The practice ensured equipment was safe to use and maintained and serviced according to manufacturers’ instructions. The practice ensured the facilities were maintained in accordance with regulations. A fire safety risk assessment was carried out in line with the legal requirements. The management of fire safety was effective, with the exception of the previously mentioned recording issues. The practice had arrangements to ensure the safety of the X-ray equipment and the required radiation protection information was available. The practice had risk assessments to minimise the risk that could be caused from substances that are hazardous to health. The practice had implemented systems to assess, monitor and manage risks to patient and staff safety. This included sharps safety, sepsis awareness and lone working. We identified scope for improvement with the practice’s systems for appropriate and safe handling of medicines. A record of the use and issue of NHS prescription pads was not kept. We noted that, although data was collected for antimicrobial prescribing audits, this was not analysed or action plans developed to ensure the audit cycle was completed and any learning implemented. The provider submitted evidence that action would be taken to address these issues.

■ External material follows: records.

(** ** The in-memory environment is reliable *)

Definition mem_contents (fs : MemFS) : gmap string bytes := fst <$> abs fs.
Definition mem_appends (fs : MemFS) (w : MemFileWriter) (p : string) : Prop :=
  ∃ e, store fs !! p = Some e ∧ mw_file w = e_f e ∧ mw_off w = zlen (abs_entry fs e).1.
Definition mem_left (fs : MemFS) (r : MemFileReader) : option bytes :=
  buf ← buffers fs !! (mr_file r : nat);
  if decide (0 ≤ mr_off r ≤ zlen buf) then Some (drop (Z.to_nat (mr_off r)) buf) else None.
Definition mem_opened (fs : MemFS) (f : MemFile) (p : string) : Prop := ∃ e, store fs !! p = Some e ∧ f = e_f e.

Definition mem_locked (fs : MemFS) (p : string) : Prop := e_locked <$> store fs !! p = Some true.

Definition mem_kept (ps : list string) (fs fs' : MemFS) : Prop :=
  mem_inv fs' ∧ (∀ w p, p ∉ ps → mem_appends fs w p → mem_appends fs' w p) ∧ (∀ f p, p ∉ ps → mem_opened fs f p → mem_opened fs' f p)
  ∧ (∀ p, p ∉ ps → mem_locked fs' p ↔ mem_locked fs p).

Lemma mem_contents_lookup fs p b : mem_contents fs !! p = Some b ↔ ∃ e, store fs !! p = Some e ∧ (abs_entry fs e).1 = b.
Proof.
  unfold mem_contents. rewrite lookup_fmap, abs_lookup. destruct (store fs !! p) as [e|]; cbn; split.
  - intros [= <-]. by exists e.
  - by intros (? & [= <-] & <-).
  - done.
  - by intros (? & ? & _).
Qed.

Lemma mem_contents_None fs p : mem_contents fs !! p = None ↔ store fs !! p = None.
Proof. unfold mem_contents. rewrite lookup_fmap, abs_lookup. by destruct (store fs !! p). Qed.

(** The other paths keep their files and these their contents. *)
Lemma mem_kept_intro ps fs fs' :
  mem_inv fs' → (∀ p, p ∉ ps → store fs' !! p = store fs !! p) →
  (∀ p e, p ∉ ps → store fs !! p = Some e → (abs_entry fs' e).1 = (abs_entry fs e).1) → mem_kept ps fs fs'.
Proof.
  intros I Hs H. split_and!; [done|..].
  - intros w p Hp (e & He & Hw & Ho). exists e. rewrite (Hs p Hp), (H p e Hp He). done.
  - intros f p Hp (e & He & ->). exists e. by rewrite (Hs p Hp).
  - intros p Hp. unfold mem_locked. by rewrite Hs.
Qed.

Lemma mem_kept_abs ps fs fs' :
  mem_inv fs' → (∀ p, p ∉ ps → store fs' !! p = store fs !! p) → (∀ p, p ∉ ps → abs fs' !! p = abs fs !! p) → mem_kept ps fs fs'.
Proof.
  intros I Hs Ha. apply mem_kept_intro; [done|done|]. intros p e Hp He. pose proof (Ha p Hp) as Hap.
  rewrite !abs_lookup, Hs, He in Hap by done. cbn in Hap. congruence.
Qed.

Lemma mem_write_ok fs w p b bs :
  mem_inv fs → mem_appends fs w p → mem_contents fs !! p = Some b →
  ∃ fs' w', mfw_write bs (fs, w) = Ret ((fs', w'), Ok (zlen bs)) ∧ mem_kept [p] fs fs'
    ∧ mem_contents fs' = <[p := b ++ bs]> (mem_contents fs) ∧ mem_appends fs' w' p.
Proof.
  intros I (e & He & Hf & Ho) (e' & He' & Hb)%mem_contents_lookup. rewrite He in He'. injection He' as <-.
  pose proof (buffer_live _ _ _ I He) as Hbuf. change (default [] (buffers fs !! (e_f e : nat))) with (abs_entry fs e).1 in Hbuf. rewrite Hb in *.
  rewrite <- Hf in Hbuf. rewrite (mfw_write_overlay fs w bs b Hbuf) by lia. rewrite Ho, Nat2Z.id, take_ge, drop_ge, app_nil_r by lia.
  rewrite Hf. destruct (set_buffer_ok fs p e (b ++ bs) I He) as [I' A].
  eexists _, _. split; [done|]. split_and!.
  - apply mem_kept_abs; [done|done|]. intros q Hq. rewrite A, lookup_insert_ne; [done|]. intros ->. apply Hq. by left.
  - unfold mem_contents. by rewrite A, fmap_insert.
  - exists e. split_and!; [done|done|]. rewrite (abs_entry_set fs p) by done. cbn. rewrite length_app. lia.
Qed.

Lemma mem_open_ok fs p (t : bool) :
  mem_inv fs → ∃ fs' w, open_w p true t fs = Ret (fs', Ok w) ∧ mem_kept [p] fs fs'
    ∧ mem_contents fs' = <[p := if t then [] else default [] (mem_contents fs !! p)]> (mem_contents fs) ∧ mem_appends fs' w p.
Proof.
  intros I. destruct (open_w_ok fs p true t I) as (fs' & w & e & E & I' & He & -> & A & Hst). eexists _, _. split; [exact E|]. split_and!.
  - apply mem_kept_abs; [done|..]; intros q Hq; (assert (q ≠ p) by (intros ->; apply Hq; by left)); [by apply Hst|]. rewrite A.
    by destruct (abs fs !! p) as [[b l]|]; rewrite lookup_insert_ne.
  - unfold mem_contents. rewrite A, lookup_fmap. destruct (abs fs !! p) as [[b l]|]; rewrite fmap_insert; cbn; by destruct t.
  - by exists e.
Qed.

(** [read] gives what is left, up to the size of the buffer. *)
Lemma mem_read_ok n fs r b :
  0 ≤ n → mem_left fs r = Some b →
  ∃ r', mfr_read n (fs, r) = Ret ((fs, r'), Ok (take (Z.to_nat n) b)) ∧ mem_left fs r' = Some (drop (Z.to_nat n) b).
Proof.
  intros Hn Hb. unfold mem_left in Hb. destruct (buffers fs !! (mr_file r : nat)) as [buf|] eqn:Hbuf; [|done]. cbn in Hb.
  destruct (decide _) as [Ho|]; [|done]. injection Hb as <-. unfold mfr_read, buffer. rewrite Hbuf. cbn [unwrap]. rewrite bind_Ret.
  destruct (Z.leb_spec (zlen buf) (mr_off r)) as [Hle|Hlt].
  - rewrite (drop_ge buf) by lia. rewrite take_nil, drop_nil. exists r. split; [done|]. unfold mem_left. rewrite Hbuf. cbn.
    by rewrite decide_True, drop_ge by lia.
  - rewrite usub_Ret, bind_Ret by lia. set (k := if zlen buf - mr_off r <? n then zlen buf - mr_off r else n).
    assert (0 ≤ k ≤ zlen buf - mr_off r ∧ (k = n ∨ k < n ∧ k = zlen buf - mr_off r)) as [Hk Hkn] by (unfold k; destruct (Z.ltb_spec (zlen buf - mr_off r) n); lia).
    rewrite slice_spec, bind_Ret by lia. replace (mr_off r + k - mr_off r) with k by lia. eexists. split.
    + do 3 f_equal. destruct Hkn as [->|[? ->]]; [done|]. rewrite !take_ge by (rewrite length_drop; lia). done.
    + unfold mem_left. cbn. rewrite Hbuf. cbn. rewrite decide_True by lia. f_equal. rewrite drop_drop.
      destruct Hkn as [->|[? ->]]; [f_equal; lia|]. rewrite !drop_ge by lia. done.
Qed.

(** [read_exact] loops until the buffer is full: one read fills it. *)
Lemma mem_read_exact_loop fuel n fs r b :
  0 < n ≤ zlen b → mem_left fs r = Some b →
  ∃ r', default_read_exact mfr_read (S fuel) n [] (fs, r) = Ret ((fs, r'), Ok (take (Z.to_nat n) b)) ∧ mem_left fs r' = Some (drop (Z.to_nat n) b).
Proof.
  intros Hn Hb. cbn [default_read_exact]. rewrite (proj2 (Z.leb_gt n 0)) by lia.
  destruct (mem_read_ok n fs r b ltac:(lia) Hb) as (r' & -> & Hb'). rewrite bind_Ret. exists r'. split; [|done].
  assert (length (take (Z.to_nat n) b) = Z.to_nat n) as Hl by (rewrite length_take; lia).
  destruct (take (Z.to_nat n) b) as [|x bs] eqn:E; [simpl in Hl; lia|]. rewrite Hl. replace (n - Z.of_nat (Z.to_nat n)) with 0 by lia.
  by destruct fuel.
Qed.

Lemma mem_read_exact_ok n fs r b :
  0 ≤ n ≤ zlen b → mem_left fs r = Some b →
  ∃ r', r_read_exact n (fs, r) = Ret ((fs, r'), Ok (take (Z.to_nat n) b)) ∧ mem_left fs r' = Some (drop (Z.to_nat n) b).
Proof.
  intros Hn Hb. cbn [r_read_exact memfile_read]. destruct (decide (n = 0)) as [->|Hn0]; [by exists r|].
  destruct (mem_read_exact_loop (Z.to_nat n - 1) n fs r b ltac:(lia) Hb) as (r' & E & Hb'). exists r'. split; [|done].
  rewrite <- E. f_equal. lia.
Qed.

Lemma mem_read_exact_short_loop fuel n fs r b :
  zlen b < n → mem_left fs r = Some b → ∃ r' s, default_read_exact mfr_read (S (S fuel)) n [] (fs, r) = Ret ((fs, r'), Err s) ∧ is_Some (mem_left fs r').
Proof.
  intros Hn Hb. cbn [default_read_exact].
  rewrite (proj2 (Z.leb_gt n 0)) by lia. destruct (mem_read_ok n fs r b ltac:(lia) Hb) as (r' & -> & Hb'). rewrite bind_Ret.
  rewrite take_ge by lia. rewrite drop_ge in Hb' by lia. destruct b as [|x b]; [do 2 eexists; split; [done|by eexists]|].
  rewrite (proj2 (Z.leb_gt (n - zlen (x :: b)) 0)) by lia.
  destruct (mem_read_ok (n - zlen (x :: b)) fs r' [] ltac:(lia) Hb') as (r'' & -> & Hl). rewrite bind_Ret, take_nil. do 2 eexists. split; [done|by eexists].
Qed.

Lemma mem_read_exact_short n fs r b :
  zlen b < n → mem_left fs r = Some b → ∃ r' s, r_read_exact n (fs, r) = Ret ((fs, r'), Err s) ∧ is_Some (mem_left fs r').
Proof.
  intros Hn Hb. cbn [r_read_exact memfile_read]. destruct b as [|x b].
  - destruct (mem_read_ok n fs r [] ltac:(lia) Hb) as (r' & E & Hl). rewrite take_nil in E.
    assert (Z.to_nat n = S (Z.to_nat n - 1)) as -> by lia. cbn [default_read_exact]. rewrite (proj2 (Z.leb_gt n 0)), E, bind_Ret by lia. do 2 eexists. split; [done|by eexists].
  - destruct (mem_read_exact_short_loop (Z.to_nat n - 2) n fs r (x :: b) Hn Hb) as (r' & s & E & Hl). exists r', s. split; [|done]. rewrite <- E. f_equal. simpl length in Hn. lia.
Qed.

(** The hash map lists each of its keys once. *)
Class ListOrder (order : list string → list string) : Prop := list_order l : order l ≡ₚ l.
#[export] Instance list_order_id : ListOrder id.
Proof. by intros l. Qed.

Lemma strip_prefix_Some pre k r : strip_prefix pre k = Some r ↔ k = (pre +:+ r)%string.
Proof.
  revert k. induction pre as [|a pre IH]; intros k; cbn [strip_prefix]; [split; [by intros [= ->]|by intros ->]|]. destruct k as [|b k]; [done|].
  change (String a pre +:+ r)%string with (String a (pre +:+ r)). destruct (decide (a = b)) as [->|Hne]; [rewrite IH; split; [by intros ->|by intros [= ->]]|].
  split; [done|by intros [= ]].
Qed.

Lemma children_nodup pre ks : NoDup ks → NoDup (omap (λ k, if starts_with k pre then Some (default k (strip_prefix pre k)) else None) ks).
Proof.
  induction 1 as [|k ks Hk Hnd IH]; [constructor|]. cbn. unfold starts_with at 1. destruct (strip_prefix pre k) as [r|] eqn:Er; [|done]. cbn.
  apply NoDup_cons. split; [|done]. rewrite list_elem_of_omap. intros (k' & Hk' & H). unfold starts_with in H. destruct (strip_prefix pre k') as [r'|] eqn:Er'; [|done].
  cbn in H. injection H as ->. apply strip_prefix_Some in Er as ->. by apply strip_prefix_Some in Er' as ->.
Qed.

Lemma append_assoc (a b c : string) : ((a +:+ b) +:+ c = a +:+ (b +:+ c))%string.
Proof. induction a as [|x a IH]; [done|]. exact (f_equal (String x) IH). Qed.

Lemma ends_with_sep_get p : ends_with_sep p = true ↔ String.get (String.length p - 1) p = Some "/"%char.
Proof.
  induction p as [|a p IH]; [done|]. destruct p as [|b p].
  - cbn. rewrite bool_decide_eq_true. change (Ascii.ascii_of_nat 47) with "/"%char. split; congruence.
  - change (ends_with_sep (String a (String b p))) with (ends_with_sep (String b p)). rewrite IH. cbn. by rewrite Nat.sub_0_r.
Qed.

Lemma path_join_prefix p name : p ≠ ""%string → path_join p name = ((if ends_with_sep p then p else p +:+ "/") +:+ name)%string.
Proof.
  intros Hp. unfold path_join. rewrite decide_False by done. pose proof (ends_with_sep_get p) as H. destruct (ends_with_sep p).
  - by rewrite (proj1 H eq_refl).
  - assert (String.get (String.length p - 1) p ≠ Some "/"%char) as Hn by (intros Hg%H; done). rewrite append_assoc.
    destruct (String.get _ p) as [[[] [] [] [] [] [] [] []]|]; done.
Qed.

Lemma mem_lock_kept fs p o (l : bool) : mem_inv fs → store fs !! p = Some o →
  let fs' := with_store (<[p := {| e_f := e_f o; e_locked := l |}]> (store fs)) fs in
  mem_kept [p] fs fs' ∧ mem_contents fs' = mem_contents fs.
Proof.
  intros I Hp fs'. split.
  - apply mem_kept_intro; [|intros q Hq; cbn; by rewrite lookup_insert_ne by set_solver|done].
    split; cbn; intros q e.
    + rewrite lookup_insert_Some. intros [[<- <-]|[_ Hq]]; [exact (mi_live _ I p o Hp)|by eapply mi_live].
    + intros e1 e2. rewrite !lookup_insert_Some. intros [[<- <-]|[H1 Hq]] [[<- <-]|[H2 Hr]]; cbn; intros He; [done|..]; by eapply (mi_inj _ I).
  - apply map_eq. intros q. unfold mem_contents. rewrite !lookup_fmap, !abs_lookup. cbn. destruct (decide (q = p)) as [->|Hne]; [by rewrite lookup_insert_eq, Hp|by rewrite lookup_insert_ne].
Qed.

Safe and effective staffing

Regulations met

Staff we spoke with had the skills, knowledge and experience to carry out their roles. They told us that there were sufficient staffing levels. Staff stated they felt respected, supported and valued. They were proud to work in the practice. Staff discussed their training needs during annual appraisals, clinical supervision, practice team meetings and ongoing informal discussions. They also discussed learning needs, general wellbeing and aims for future professional development. Staff we spoke with demonstrated knowledge of safeguarding and were aware of how safeguarding information could be accessed. Staff knew their responsibilities for safeguarding vulnerable adults and children. Staff told us they had received a structured induction programme, which included safeguarding.

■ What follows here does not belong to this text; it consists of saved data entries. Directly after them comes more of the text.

(** Renaming files; the database renames no directories. *)
Definition fs_rename (p q : string) (d : Disk) : Disk * io_result unit :=
  match lookup_file d p with
  | Some i =>
      if is_dir d q then (d, Err is_a_directory)
      else if is_dir d (parent q) then (mkDisk (d_inodes d) (<[trim_path q := i]> (delete (trim_path p) (d_names d))) (d_dirs d), Ok ())
      else (d, Err not_found)
  | None => (d, Err (if is_dir d p then is_a_directory else not_found))
  end.

(** The names in a directory, in the order [order] of the file system. *)
Definition read_dir (order : list string → list string) (p : string) (d : Disk) : io_result (list string) :=
  if is_dir d p then Ok (order (omap (λ q, if decide (parent q = trim_path p) then Some (split_path q).2 else None) ((map_to_list (d_names d)).*1 ++ elements (d_dirs d))))
  else Err (if bool_decide (is_Some (lookup_file d p)) then not_a_directory else not_found).

(** ** [PosixDiskEnv] *)

(** The crate [fs2]: exclusive locks on open files, in a state of their own. *)
Class Fs2 (L : Type) := {
  try_lock_exclusive : File → L → L * io_result unit;
  fs2_unlock : File → L → L * io_result unit;
  (** [errno::errno()] after a call that failed. *)
  errno_text : L → string;
}.

Record PosixDiskEnv (L : Type) := mkPosix { pe_disk : Disk; pe_flocks : L; pe_locks : gmap string File }.
Arguments mkPosix {L}.
Arguments pe_disk {L}.
Arguments pe_flocks {L}.
Arguments pe_locks {L}.

Section disk_env.
Context {L : Type} {FL : Fs2 L} (order : list string → list string) (dir_size : Z) (debug_file : File → string).
Abbreviation E := (PosixDiskEnv L) (only parsing).
Implicit Types (e : PosixDiskEnv L).

Definition set_disk (d : Disk) e : E := mkPosix d (pe_flocks e) (pe_locks e).

Definition map_err_with_name (method f : string) (x : IoError) : Status :=
  let s := Status_from_io x in {| code := code s; err_msg := (method +:+ ": " +:+ err_msg s +:+ ": " +:+ f)%string |}.

(** [r.map_err(|e| map_err_with_name(method, p, e))?] *)
Definition named {A} (method p : string) (r : io_result A) : Result A :=
  match r with Ok a => Ok a | Err x => Err (map_err_with_name method p x) end.

(** An operation of [std::fs]. *)
Definition on_disk {A} (method p : string) (op : Disk → Disk * io_result A) e : exec (E * Result A) :=
  let (d, r) := op (pe_disk e) in Ret (set_disk d e, named method p r).
(** The descent of [get_greater_or_equal]: the node it returns early, or where it ends. *)
Fixpoint ge_loop (fuel : nat) (h : gmap loc Node) (c : Cmp) (key : bytes) (current : loc) (level : nat)
  : exec (loc + loc) :=
  match fuel with
  | O => NoFuel
  | S fuel =>
      n ← deref h current;
      link ← index (skips n) (Z.of_nat level);
      let down :=
        match level with O => Ret (inr current) | S l => ge_loop fuel h c key current l end in
      match link with
      | Some nx =>
          nn ← deref h nx;
          o ← cmp c (nkey nn) key;
          match o with
          | Lt => ge_loop fuel h c key nx level
          | Eq => Ret (inl nx)
          | Gt => match level with O => Ret (inl nx) | S _ => down end
          end
      | None => down
      end
  end.

(** A descent follows each link at most once and goes down [MAX_HEIGHT] levels. *)
Definition descent_fuel (m : InnerSkipMap G) : nat := Z.to_nat (sm_len m) + MAX_HEIGHT + 1.

Definition top_level (m : InnerSkipMap G) : exec nat :=
  n ← deref (heap m) (head m);
  l ← usub (zlen (skips n)) 1;
  Ret (Z.to_nat l).

Definition get_greater_or_equal (m : InnerSkipMap G) (key : bytes) : exec (option loc) :=
  level ← top_level m;
  r ← ge_loop (descent_fuel m) (heap m) (sm_cmp m) key (head m) level;
  match r with
  | inl n => Ret (Some n)
  | inr current =>
      if decide (current = head m) then Ret None
      else
        n ← deref (heap m) current;
        o ← cmp (sm_cmp m) (nkey n) key;
        Ret (if is_lt o then None else Some current)
  end.
Lemma mem_prev_loop_ok fuel : ∀ (s : SkipMapIter (G := G)) L i,
  view (c := MemtableKeyCmp u) s (stored <$> L) (At i) → Forall (mentry_ok (u := u)) L → (i < fuel)%nat →
  ∃ s', mem_prev_loop fuel s = Ret (mkMemIter s', on_entry (prev_value L i))
    ∧ view (c := MemtableKeyCmp u) s' (stored <$> L) (prev_value L i).
Proof.
  induction fuel as [|fuel IH]; intros s L i V HL Hi; [lia|]. cbn [mem_prev_loop].
  destruct (prev_law (c := MemtableKeyCmp u) _ _ _ V) as (s1 & -> & V1). rewrite bind_Ret.
  destruct i as [|i]; cbn [pos_prev on_entry negb prev_value] in *; [by exists s1|].
  rewrite (current_law (c := MemtableKeyCmp u) _ _ _ V1), bind_Ret. cbn [entry_at].
  pose proof (view_bound (c := MemtableKeyCmp u) _ _ _ V1) as Hb. rewrite length_fmap in Hb.
  destruct (lookup_lt_is_Some_2 L i Hb) as [e He]. rewrite list_lookup_fmap, He. cbn [fmap option_fmap option_map stored].
  pose proof HL as HL'. rewrite Forall_lookup in HL'. pose proof (HL' _ _ He) as Hok.
  destruct (mentry_len e Hok) as (_ & _ & _ & Hl), Hok as (Hs & _).
  destruct (parse_memtable_key_mkey (m_key e) (m_val e) (m_type e) (m_seq e) Hs Hl) as (P1 & _).
  rewrite P1, bind_Ret, tag_type by done. destruct (bool_decide _); [by exists s1|]. apply IH; done || lia.
Qed.

End iter.

(** ** Theorems *)

Section theorems.
Context `{IEL : IntegerEncodingLaws} `{RG : Rng G} {u : Cmp} {UO : OrderedCmp u}.

Definition memtable_adds (A : list mentry) (mt : MemTable G) : exec (MemTable G) :=
  mfoldl (λ mt e, memtable_add (m_seq e) (m_type e) (m_key e) (m_val e) mt) mt A.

The practice had a recruitment policy and procedure to help them employ suitable staff. We found that this wasn’t always implemented effectively and did not always reflect the relevant legislation. Specifically, we noted that evidence of conduct in previous employment in the form of references, a DBS check for this employment and photographic proof of identification, was not available for all staff. Following our assessment the provider submitted evidence that action was taken to address this issue. The practice ensured clinical staff were qualified, registered with the General Dental Council and had appropriate professional indemnity cover. Newly appointed staff had a structured induction, and clinical staff completed continuing professional development required for their registration with the General Dental Council. The practice had arrangements to ensure staff training was up-to-date and reviewed at the required intervals. We saw the practice had effective processes to support and develop staff with additional roles and responsibilities.

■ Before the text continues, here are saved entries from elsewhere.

Lemma filter_index_window off : 0 ≤ off < 2 ^ 43 → get_filter_index off 11 = Z.of_nat (window off).
Proof.
  intros Ho. unfold get_filter_index, window, wrap. rewrite Z.shiftr_div_pow2 by lia. change (2 ^ 11) with 2048.
  assert (0 ≤ off / 2048 < 2 ^ 32) by (split; [apply Z.div_pos; lia|apply Z.div_lt_upper_bound; lia]).
  rewrite Z.mod_small; lia.
Qed.

Section build.
Variable (fp : FilterPolicy) (n : nat) (fits : list bytes → Prop).
Hypothesis (Hfp : no_false_negatives fp n fits).

(** The filter of a window matches its keys and answers for the others. *)
Definition serves (F : list bytes) (off : Z) (k : bytes) : Prop :=
  ∃ f, F !! window off = Some f ∧ f ≠ [] ∧ answers fp n f ∧ key_may_match fp k f = Ret true.

(** The state of a builder: the filters generated so far and the pending keys, which are the
    last ones of all keys and belong to the current window. *)
Record built (b : FilterBlockBuilder) (F P all : list bytes) (done : list (Z * list bytes)) : Prop := {
  built_policy : fb_policy b = fp;
  built_filters : filters b = concat F;
  built_offsets : filter_offsets b = offsets_of F;
  built_keys : fb_keys b = concat P;
  built_key_offsets : key_offsets b = offsets_of P;
  built_pending : ∃ Q, all = Q ++ P;
  built_nonempty : Forall (λ k, k ≠ []) P;
  built_serves : ∀ off ks k, (off, ks) ∈ done → k ∈ ks →
                   serves F off k ∨ (window off = length F ∧ k ∈ P);
}.

Lemma concat_nil_inv (P : list bytes) : Forall (λ k, k ≠ []) P → concat P = [] → P = [].
Proof. destruct P; [done|]. intros [? _]%Forall_cons [? _]%app_eq_nil. done. Qed.

Lemma generate_ok b F P all done :
  built b F P all done → fits P →
  ∃ b' F', generate_filter b = Ret b' ∧ built b' F' [] all done ∧ length F' = S (length F)
    ∧ ∀ off k, window off = length F → k ∈ P → serves F' off k.
Proof.
  intros B Hfit. unfold generate_filter. rewrite (built_keys _ _ _ _ _ B), (built_filters _ _ _ _ _ B).
  assert (∀ f off k, serves F off k → serves (F ++ [f]) off k) as Hkeep.
  { intros f off k (f0 & Hl & ?). exists f0. split; [|done]. by apply lookup_app_l_Some. }
  assert (∀ f, offsets_of F ++ [zlen (concat F)] = offsets_of (F ++ [f])) as Hoff.
  { intros f. unfold offsets_of. rewrite offsets_from_app. by rewrite Z.add_0_l. }
  destruct B as [Hp Hf Ho Hk Hko HQ Hne Hs]. case_decide as Hnil.
  - apply concat_nil_inv in Hnil as ->; [|done]. eexists _, (F ++ [[]]).
    split; [done|]. split; [|split; [by rewrite length_app, Nat.add_comm|by intros ? ? _ []%elem_of_nil]].
    split; cbn; try done; [by rewrite concat_app, app_nil_r|by rewrite Ho; apply Hoff|].
    intros off ks k Hin Hkk. left. apply Hkeep. destruct (Hs off ks k Hin Hkk) as [?|[_ []%elem_of_nil]]. done.
  - destruct (Hfp P Hfit) as (f & Ef & Nf & Af & Mf). rewrite Hp, Hko, Ef, bind_Ret. eexists _, (F ++ [f]).
    assert (∀ off k, window off = length F → k ∈ P → serves (F ++ [f]) off k) as Hnew.
    { intros off k Hw Hin. exists f. split_and!; [by rewrite lookup_app_r, Hw, Nat.sub_diag by lia|done|done|by apply Mf]. }
    split; [done|]. split; [|split; [by rewrite length_app, Nat.add_comm|done]].
    split; cbn; try done; [by rewrite concat_app; cbn; rewrite app_nil_r|by rewrite Ho; apply Hoff| |].
    + exists all. by rewrite app_nil_r.
    + intros off ks k Hin Hkk. left. destruct (Hs off ks k Hin Hkk) as [?|[? ?]]; auto.
Qed.

Lemma generate_upto_ok ix fuel : ∀ b F P all done,
  built b F P all done → (∀ q p r, all = p ++ q ++ r → fits q) →
  (length F ≤ ix)%nat → Z.of_nat ix < 2 ^ 32 → (ix - length F < fuel)%nat →
  ∃ b' F' P', generate_upto fuel (Z.of_nat ix) b = Ret b' ∧ built b' F' P' all done ∧ length F' = ix
    ∧ (ix = length F → P' = P) ∧ (ix ≠ length F → P' = []).
Proof.
  induction fuel as [|fuel IH]; intros b F P all done B Hfit Hle H32 Hf; [lia|]. cbn [generate_upto].
  rewrite (built_offsets _ _ _ _ _ B), length_offsets_of, wrap_small by lia.
  destruct (Z.ltb_spec (zlen F) (Z.of_nat ix)) as [Hlt|Hge].
  - destruct (built_pending _ _ _ _ _ B) as [Q HQ].
    destruct (generate_ok _ _ _ _ _ B) as (b1 & F1 & -> & B1 & L1 & _); [apply (Hfit P Q []); by rewrite app_nil_r|].
    rewrite bind_Ret. destruct (IH b1 F1 [] all done B1 Hfit) as (b2 & F2 & P2 & -> & B2 & L2 & H1 & H2); [lia..|].
    exists b2, F2, P2. split_and!; [done..|lia|]. intros _. destruct (decide (ix = length F1)); auto.
  - assert (ix = length F) as -> by lia. exists b, F, P. split_and!; done || lia.
Qed.

Lemma add_keys_ok ks : ∀ b F P all done off,
  built b F P all done → Forall (λ k, k ≠ []) ks → window off = length F →
  built (foldl fb_add_key b ks) F (P ++ ks) (all ++ ks) (done ++ [(off, ks)]).
Proof.
  intros b F P all done off B Hks Hw.
  assert (∀ b P, fb_keys b = concat P → key_offsets b = offsets_of P →
    let b' := foldl fb_add_key b ks in
    fb_policy b' = fb_policy b ∧ filters b' = filters b ∧ filter_offsets b' = filter_offsets b
    ∧ fb_keys b' = concat (P ++ ks) ∧ key_offsets b' = offsets_of (P ++ ks)) as Hfold.
  { clear. induction ks as [|k ks IH]; intros b P Hk Ho; cbn [foldl]; [by rewrite app_nil_r|].
    destruct (IH (fb_add_key b k) (P ++ [k])) as (H1 & H2 & H3 & H4 & H5); cbn.
    - rewrite Hk, concat_app. simpl. by rewrite app_nil_r.
    - rewrite Ho, Hk. unfold offsets_of. by rewrite offsets_from_app, Z.add_0_l.
    - rewrite <- app_assoc in H4, H5. by split_and!. }
  destruct B as [Hp Hf Ho Hk Hko [Q HQ] Hne Hs]. destruct (Hfold b P Hk Hko) as (H1 & H2 & H3 & H4 & H5).
  split; try congruence.
  - exists Q. by rewrite HQ, app_assoc.
  - by apply Forall_app.
  - intros off' ks' k Hin Hkk. apply elem_of_app in Hin as [Hin|[= -> ->]%list_elem_of_singleton].
    + destruct (Hs _ _ _ Hin Hkk) as [?|[? ?]]; [by left|right]. split; [done|]. apply elem_of_app. by left.
    + right. split; [done|]. apply elem_of_app. by right.
Qed.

Infection prevention and control

Regulations met

The practice appeared clean and there was an effective schedule in place to ensure it was kept clean. Staff followed infection control principles, including the use of personal protective equipment (PPE). Hazardous waste was segregated and disposed of safely. We observed the decontamination of used dental instruments, which aligned with national guidance.

The practice had infection control procedures which reflected published guidance and the equipment in use was maintained and serviced. Staff demonstrated knowledge and awareness of infection prevention and control processes and we saw single use items were not reprocessed. Staff had appropriate training, and the practice completed infection prevention and control (IPC) audits in line with current guidance. The practice had procedures to reduce the risk of Legionella, or other bacteria, developing in water systems, in line with a risk assessment. The practice had policies and procedures in place to ensure clinical waste was segregated and stored appropriately in line with guidance.

Medicines optimisation

Regulations met

The judgement for Medicines optimisation is based on the latest evidence we assessed for the Safe key question.